Varroa - We don't need special bees, we need to let our bees adapt

For many years European bee authorities, such as the UK National Bee Unit, have pushed treatments and processes on bee-keepers to control varroa mites, a deadly bee parasite (NBU FAQ27).  There is a neat term for this - Integrated Pest Management (IPM).

IPM includes pesticides, acid washes and male drone brood removal (literally skewering and forking out male brood). The results have been in many bee-keeper's opinion a disaster:  mites have become resistant to the chemical cocktails which also taint the honey and wax; sensitive hairs used for navigation and vital scent sensors are literally burnt off by the acids; bee-keepers who practice aggressive drone removal, constant interference and chemical treatments have poorly mated queens. Little wonder that in April leading apiologist, Wolfgang Ritter, claimed that treating was a cul-de-sac.

Many natural bee-keepers reject treatment, and have for many years persisted with the belief that given the right bee-centric conditions, and focusing on health, bees and varroa will co-exist. They have been subject to criticism and sometimes hostility from other bee-keepers who feel that they are failing to control mites in the general bee population. In some countries bee-keepers are reported to the authorities for not treating and there is much fear. 

I wonder about the wild bee colonies in the UK, are these to be culled like the UK badger population?

However, after many years, non treaters are beginning to show very promising results. The Welsh Beekeeper' Summer 2014 edition being the latest to publish non-treatment data for 65 beekeepers keeping 396 colonies at 110 apiaries from the LEBKA and MBKA associations:



12 participants* used chemical Varroa treatments in 81 colonies and had 7 losses (8.64%)

55 participants did not use any chemical treatments in 315 colonies and had 19 losses (6.03%)


*2 participants treated some colonies and not others.

I find it stunning that the majority (4X) of mainly conventional beekeepers are no longing treating their bees. While the samples are small, the clear message from this and other similar winter loss trials is that non-treatment can work. Clearly this is a long term solution. We don't need special bees, we need to let our bees adapt.

Before reading the Welsh bee-keepers results I had feared that years of glossy IPM brochures by the NBU had created a generation of mechanical bee-keepers who had totally lost all connection with their bees. I know the theory, but how anybody thought drone brood removal was good long term solution is beyond me. The bee and bee-keeper are both damaged in the process. The rejection of IPM by so many bee-keepers is very heartening.

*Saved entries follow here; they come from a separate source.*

Lemma emulate_uids a b c t : uids (cap_emulate_setxuid a b c t) = uids t.
Proof. apply emulate_setxuid_frame. Qed.
Lemma emulate_user a b c t : user (cap_emulate_setxuid a b c t) = user t.
Proof. apply emulate_setxuid_frame. Qed.
Lemma fixup_uids a t : uids (cap_setfsuid_fixup a t) = uids t.
Proof. apply setfsuid_fixup_frame. Qed.
Lemma fixup_user a t : user (cap_setfsuid_fixup a t) = user t.
Proof. apply setfsuid_fixup_frame. Qed.
#[local] Hint Rewrite emulate_uids emulate_user fixup_uids fixup_user : kern.

Lemma confined_post (f : task_struct → task_struct) t t' :
  cap_sub (effective (caps t)) (permitted (caps t)) →
  ids_within (uids t) (uids t') → ids_within (gids t) (gids t') → caps t' = caps t →
  (∃ a b c, f = cap_emulate_setxuid a b c) ∨ (∃ a, f = cap_setfsuid_fixup a) ∨ f = id →
  confined t (f t').
Proof.
  intros He Hu Hg Hc [(a & b & c & ->)|[(a & ->)| ->]].
  - destruct (emulate_setxuid_frame a b c t') as (E1 & E2 & _ & P & E).
    split; rewrite ?E1, ?E2; try done; rewrite Hc in *.
    + destruct P as [-> | ->]; [done|apply cap_sub_0].
    + destruct E as [[-> ->] | [-> | ->]]; [done|apply cap_sub_0|done].
  - destruct (setfsuid_fixup_frame a t') as (E1 & E2 & _ & P & E).
    split; rewrite ?E1, ?E2; try done; [by rewrite P, Hc|]. apply E. by rewrite Hc.
  - split; unfold id; try done; by rewrite Hc.
Qed.

(** ** Sequences of calls *)

Inductive call :=
| Setreuid (kmem : option Z) (ruid euid : Z)
| Setuid (kmem : option Z) (uid : Z)
| Setresuid (kmem : option Z) (ruid euid suid : Z)
| Setfsuid (uid : Z)
| Setregid (rgid egid : Z)
| Setgid (gid : Z)
| Setresgid (rgid egid sgid : Z)
| Setfsgid (gid : Z)
| Prctl (option arg2 : Z).

Definition do_call (c : call) : SM proc Z :=
  match c with
  | Setreuid k r e => sys_setreuid k r e
  | Setuid k u => sys_setuid k u
  | Setresuid k r e u => sys_setresuid k r e u
  | Setfsuid u => sys_setfsuid u
  | Setregid r e => sys_setregid r e
  | Setgid g => sys_setgid g
  | Setresgid r e g => sys_setresgid r e g
  | Setfsgid g => sys_setfsgid g
  | Prctl o a => prctl_creds o a
  end.

(** The program makes its calls one after the other and may ignore errors. *)
Definition run_calls (cs : list call) (s : proc) : proc :=
  foldl (λ s c, (do_call c s).2) s cs.

Lemma in_four (a b c d x : Z) : x ∈ [a; b; c] → x ∈ [a; b; c; d].
Proof. rewrite !elem_of_cons. tauto. Qed.

(** The optional [set_user] step of the set*uid calls. *)
Lemma opt_set_user_frame s (c : bool) kmem r d res s1 :
  (if c then set_user kmem r d else mret 0) s = (res, s1) →
  ∃ u rr, current s1 = set_user_ptr u (on_uids (set_rid rr) (current s)) ∧
    (rr = r ∧ c = true ∨ rr = uid_ s) ∧ (∀ v, res = Ok v → c = true → rr = r).
Proof.
  destruct c; intros H.
  - apply set_user_frame in H as (u & rr & ? & H0 & H1). exists u, rr.
    split_and!; [done|tauto|]. intros v Hv _. by apply (H1 v).
  - injection H as <- <-. exists (user (current s)), (uid_ s). split_and!; [|by auto|done].
    by destruct s as [[? [] ? ? ? ? ?] ? ? ?].
Qed.

Lemma good_res_id x i : bad_res_id x i = false → x ≠ NOID → x ∈ [rid i; eid i; sid i].
Proof.
  unfold bad_res_id. rewrite !andb_false_iff, !negb_false_iff, !Z.eqb_eq.
  rewrite !elem_of_cons. tauto.
Qed.

Section one_call.
Context (s : proc) (Hpriv : unprivileged (current s)).

#[local] Lemma no_setuid : ∀ s', caps (current s') = caps (current s) →
  capable CAP_SETUID s' = (Ok false, s').
Proof. intros s' E. destruct Hpriv as (?&?&?). apply capable_no; rewrite ?E; done. Qed.
#[local] Lemma no_setgid : ∀ s', caps (current s') = caps (current s) →
  capable CAP_SETGID s' = (Ok false, s').
Proof. intros s' E. destruct Hpriv as (?&?&?). apply capable_no; rewrite ?E; done. Qed.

In my experience, simply not treating bees does not work unless there is a fundamentally different approach to keeping bees in a more bee-centric way (see other articles in this blog). For this reason there is one type of bee-keeper where non-treatment does not work - and that is the honey-money beekeeper. In my view, if your bees need treatment they are by definition sick. If they are sick they should not be worked for honey-money. Long term the honey-money beekeeper will come to end of the cul-de-sac, but the bees will pay the ultimate price.

My thanks to  Clive & Shân Hudson for collecting the LEBKA and MBKA data.